わたしが、わたしで在るための、大切な思い出――――
◇ ◆ ◇ ◆ ◇ ◆ ◇ ◆
「んしょ、よいしょ…………あぅ」
小さな女の子が、木に登ろうとしては、ずり落ちている。
見覚えのある姿。
……あれは、幼い頃のわたし。
多分、アルルゥより少し小さいくらい。
木の上の方に咲いていた花を、採ろうとしていたはず。
「お〜い、えるるー!」
向こうから、男の子の声が聞こえる。
今とは違うけれど、懐かしい声。
「あ、ぬわんぎー! こっち、こっち〜」
嬉しそうな女の子の声。
そうだ、この頃の彼は無鉄砲で不器用なところはあったけれど、優しくて頼りになる人だった。
何が、彼を変えてしまったんだろう……。
幼い頃の楽しい思い出と、新しい――とても悲しい記憶が、頭に浮かぶ。
そんなことを考えている間に、彼は木に登っていた。
――わたしが、頼んだからだ。
ただ、綺麗な花が欲しくて。
待っている危険など、考えもせずに。
――あっ!
見たくなかった光景が、わたしの目に蘇る。
木から落ちて、傷だらけになった彼。
あちこちから、真っ赤な血が出ている。
擦り傷、切り傷、打撲に骨折もあったはずだ。
「うわ〜〜〜ん」
「ぅ。
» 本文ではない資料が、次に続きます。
(** The [while time() < deadline] loop: each entry is the clock reading
    at the loop test and the platform's answers after the sleep. *)
Fixpoint react_loop (deadline : Z) (message_id : string)
    (trace : list (Z * Reactions)) : option (outcome bool) :=
  match trace with
  | [] => None
  | (now, react) :: rest =>
      if (now <? deadline)%Z then
        match check_reactions react message_id [APPROVE_EMOJI; DENY_EMOJI] with
        | Decided b => Some (Returns b)
        | Raised e => Some (Raises e)
        | HTTPFailed | Nothing => react_loop deadline message_id rest
        end
      else Some (Returns true)
  end.

Definition wait_for_response (ch : DiscordChannel) (event : NotificationEvent)
    (timeout : Z) (start : Z) (fetched : FetchResult)
    (trace : list (Z * Reactions)) : option (outcome bool) :=
  if negb (supports_responses ch) then Some (Returns true)
  else
    match fetched with
    | FetchException => Some (Returns true)
    | FetchMessages [] => Some (Returns true)
    | FetchMessages (m :: _) =>
        if negb (truthy (msg_id m)) then Some (Returns true)
        else react_loop (start + timeout)%Z (msg_id m) trace
    end.

(** A reaction the loop reads: a user who is not a bot reacted with
    [emoji] on message [mid], read in a turn of the loop that was entered
    with the clock below the deadline (the reactions themselves are
    fetched after the sleep of that turn). *)
Definition actuated (deadline : Z) (trace : list (Z * Reactions))
    (mid : string) (emoji : Emoji) : Prop :=
  exists now react users,
    (now, react) ∈ trace /\ (now < deadline)%Z
    /\ react mid emoji = ReactResponse 200 users
    /\ human_reacted users = true.

(** The message [send] posted for [event]: its embed carries the
    event's session and phase. *)
Definition message_of (event : NotificationEvent) (m : Message) : Prop :=
  msg_session m = session_id event /\ msg_phase m = phase event.

(** An answer without a human among the users, or an HTTP error. *)
Definition no_human (r : ReactionResult) : bool :=
  match r with
  | ReactHTTPError => true
  | ReactException _ => false
  | ReactResponse status users =>
      negb (bool_decide (status = 200%Z) && human_reacted users)
  end.

(** A poll that neither decides nor raises out of the loop. *)
Definition undecided (message_id : string) (react : Reactions) : bool :=
  no_human (react message_id APPROVE_EMOJI)
  && no_human (react message_id DENY_EMOJI).

(** [_SEVERITY_COLOR]. *)
Definition _SEVERITY_COLOR (sev : EventSeverity) : Z :=
  match sev with
  | INFO => 0x3498DB
  | WARNING => 0xF39C12
  | ERROR => 0xE74C3C
  | CRITICAL => 0x8E44AD
  end%Z.

Record EmbedField : Type := mkEmbedField {
  field_name : string;
  field_value : string;
  inline : bool
}.

(** The dict [_build_embed] returns; [fields] is absent when the event
    has no phase. *)
Record Embed : Type := mkEmbed {
  embed_title : string;
  description : string;
  color : Z;
  footer_text : string;
  embed_timestamp : string;
  fields : option (list EmbedField)
}.

Definition _build_embed (event : NotificationEvent) : Embed :=
  mkEmbed (title event) (summary event) (_SEVERITY_COLOR (severity event))
    ("Session: " ++ session_id event) (timestamp event)
    (if truthy (phase event)
     then Some [mkEmbedField "Phase" (phase event) true]
     else None).

(** Where [send] posts the embed. *)
Inductive Route : Type :=
| ViaBot (e : Embed)
| ViaWebhook (e : Embed).

Definition send (ch : DiscordChannel) (event : NotificationEvent) : Route :=
  if requires_response event && supports_responses ch
  then ViaBot (_build_embed event)
  else ViaWebhook (_build_embed event).

End Discord.

(** ** heartbeat.py *)

Module Heartbeat.

(** A monitor together with the tasks the event loop runs for it.  The
    first seven fields are the attributes of the object; [_task] holds
    the task object (by its number) that the last [start] created.
    [loop_tasks] and [tasks_created] belong to the event loop: the
    tasks running [_loop] for this monitor that are not finished, and
    how many [start] has created.  A task leaves [loop_tasks] only by
    being cancelled: [_loop] is a [while True] that ends on
    [CancelledError] only. *)
Record HeartbeatMonitor : Type := mkMonitor {
  hb_session_id : string;
  interval : Z;
  _task : option nat;
  _current_phase : string;
  _started_at : Z;
  _datasets_acquired : Z;
  _cost_so_far : Z;
  loop_tasks : list nat;
  tasks_created : nat
}.

Definition init (session_id : string) (interval : Z) (started_at : Z)
  : HeartbeatMonitor :=
  mkMonitor session_id interval None "" started_at 0 0 [] 0.

(** [task.done()]. *)
Definition done (m : HeartbeatMonitor) (task : nat) : bool :=
  negb (bool_decide (task ∈ loop_tasks m)).

Definition update_status (phase : string) (datasets cost : Z)
    (m : HeartbeatMonitor) : HeartbeatMonitor :=
  mkMonitor (hb_session_id m) (interval m) (_task m)
    (if truthy phase then phase else _current_phase m)
    (_started_at m) datasets cost (loop_tasks m) (tasks_created m).

(** [start]: nothing when [interval <= 0]; else
    [self._task = asyncio.create_task(self._loop())]: a new task joins
    the loop and replaces whatever [_task] held, which is not cancelled. *)
Definition start (m : HeartbeatMonitor) : outcome unit * HeartbeatMonitor :=
  if (interval m <=? 0)%Z then (Returns tt, m)
  else
    (Returns tt,
     mkMonitor (hb_session_id m) (interval m) (Some (tasks_created m))
       (_current_phase m) (_started_at m) (_datasets_acquired m)
       (_cost_so_far m) (loop_tasks m ++ [tasks_created m])
       (S (tasks_created m))).
(* ===== verification/_CoqProject ===== *)
-Q . S2P
Prelude.v
PyValue.v
PyFloat.v
ComposeShape.v
GreffonInfo.v
L4Ports.v
CertRenewal.v
Backup.v
BackupSafety.v
RestoreSafety.v
Locks.v
LockSpec.v
NodeImages.v
EnvFile.v
NodeVersion.v
NodeUpdate.v
Recreate.v
RemoteUpdate.v
Migrations.v
VolumeMigrations.v
RenderBudget.v
InstanceContext.v
InstanceFiles.v
Workers.v
Control.v
Preflight.v
Logs.v
Limits.v
Settings.v
Observe.v
DiskUsage.v
Cli.v
Api.v
RenewCommand.v
HostOps.v
Beats.v
Lemma mapR_raise (f : A → result E B) l e :
  mapR f l = Raise e → ∃ x, x ∈ l ∧ f x = Raise e.
Proof.
  induction l as [|x l IH]; simpl; [done|].
  rewrite bindR_raise. intros [?|(y & ? & Hk)].
  - exists x. split; [left|done].
  - apply bindR_raise in Hk as [Hk|(? & _ & [=])].
    destruct (IH Hk) as (x' & ? & ?). exists x'. split; [by right|done].
Qed.

Lemma iterR_ok (f : A → result E unit) l :
  iterR f l = Ok tt ↔ Forall (λ x, f x = Ok tt) l.
Proof.
  induction l as [|x l IH]; simpl; [by split|].
  rewrite bindR_ok, Forall_cons. setoid_rewrite IH.
  split; [intros ([] & ? & ?)|intros []; exists tt]; done.
Qed.

Lemma iterR_raise (f : A → result E unit) l e :
  iterR f l = Raise e → ∃ x, x ∈ l ∧ f x = Raise e.
Proof.
  induction l as [|x l IH]; simpl; [done|].
  rewrite bindR_raise. intros [?|([] & ? & Hk)].
  - exists x. split; [left|done].
  - destruct (IH Hk) as (x' & ? & ?). exists x'. split; [by right|done].
Qed.

Lemma foldR_app (f : S → A → result E S) s l1 l2 :
  foldR f s (l1 ++ l2) = (s' ← foldR f s l1; foldR f s' l2).
Proof.
  revert s. induction l1 as [|x l1 IH]; intros s; simpl; [done|].
  destruct (f s x); simpl; auto.
Qed.

(** An invariant of the loop body is an invariant of the loop. *)
Lemma foldR_inv (P : S → Prop) (f : S → A → result E S) s l s' :
  (∀ s x s', x ∈ l → P s → f s x = Ok s' → P s') →
  P s → foldR f s l = Ok s' → P s'.
Proof.
  revert s. induction l as [|x l IH]; intros s Hf Hs; simpl.
  - by intros [= <-].
  - rewrite bindR_ok. intros (s1 & ? & ?).
    eapply (IH s1); [|eapply Hf; [left|done..]|done].
    intros; eapply Hf; [by right|done..].
Qed.

Lemma foldR_raise (P : S → Prop) (f : S → A → result E S) s l e :
  (∀ s x s', x ∈ l → P s → f s x = Ok s' → P s') →
  P s → foldR f s l = Raise e → ∃ s' x, x ∈ l ∧ P s' ∧ f s' x = Raise e.
Proof.
  revert s. induction l as [|x l IH]; intros s Hf Hs; simpl; [done|].
  rewrite bindR_raise. intros [?|(s1 & ? & ?)].
  - exists s, x. split; [left|done].
  - destruct (IH s1) as (s' & x' & ? & ? & ?); [..|done|].
    + intros; eapply Hf; [by right|done..].
    + eapply Hf; [left|done..].
    + exists s', x'. split; [by right|done].
Qed.
End result_lemmas.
な、なくなよ、えるるー」
大泣きしているわたしを、傷だらけの男の子が慰めている。
本来なら、泣きたいのは彼の方だったはずなのに……。
その後、通りかかったテオロさんに、おばあちゃんのところまで運んでもらった。
その間中、わたしは泣いていた気がする。
もちろん、おばあちゃんには散々に叱られて。
治療を受けている彼からは、かつてない悲鳴があがっていて……。
でも、おばあちゃんを怖いとは、思ってないみたい。
だって、ぽかんと口をあけて、手当てに見とれているから。
――そうだ、当時のわたしには凄く不思議だったんだ。
おばあちゃんが何かする度に、彼の血が止まっていく。
話すことさえ苦しそうだった彼が、元気に叫んでいる。
おばあちゃんは、不思議な力を持っているんだと思った。
村のみんなが、おばあちゃんのところに来る理由が、なんとなく判った。
更に数日が過ぎ、日々元気になっていく彼の姿を見ることが嬉しかった。
そして――――
「おばあちゃん……」
「おや、どうしたんだい。エルルゥ?」
「……おくすりのこと、教えてほしいの……」
幼いながら、一生懸命お願いしているわたし。
その姿に、おばあちゃんはちょっとだけ驚いたようだった。
そして、とても嬉しそうに微笑んでくれた。
わたしも、つられて笑顔になる。
「……薬師の修行は厳しいよ。覚悟はできてるかい?」
そんな声を聞きながら、だんだんと目の前の光景が遠ざかっていった――――
◇ ◆ ◇ ◆ ◇ ◆ ◇ ◆
久しぶりに、思い出しました。
わたしも、泣いている人、傷ついている人を助けたい。
そう思って、薬師になったんです。
今も、その気持ちは変わりません。
わたしの治療を受けて、喜んでくれる人がいる。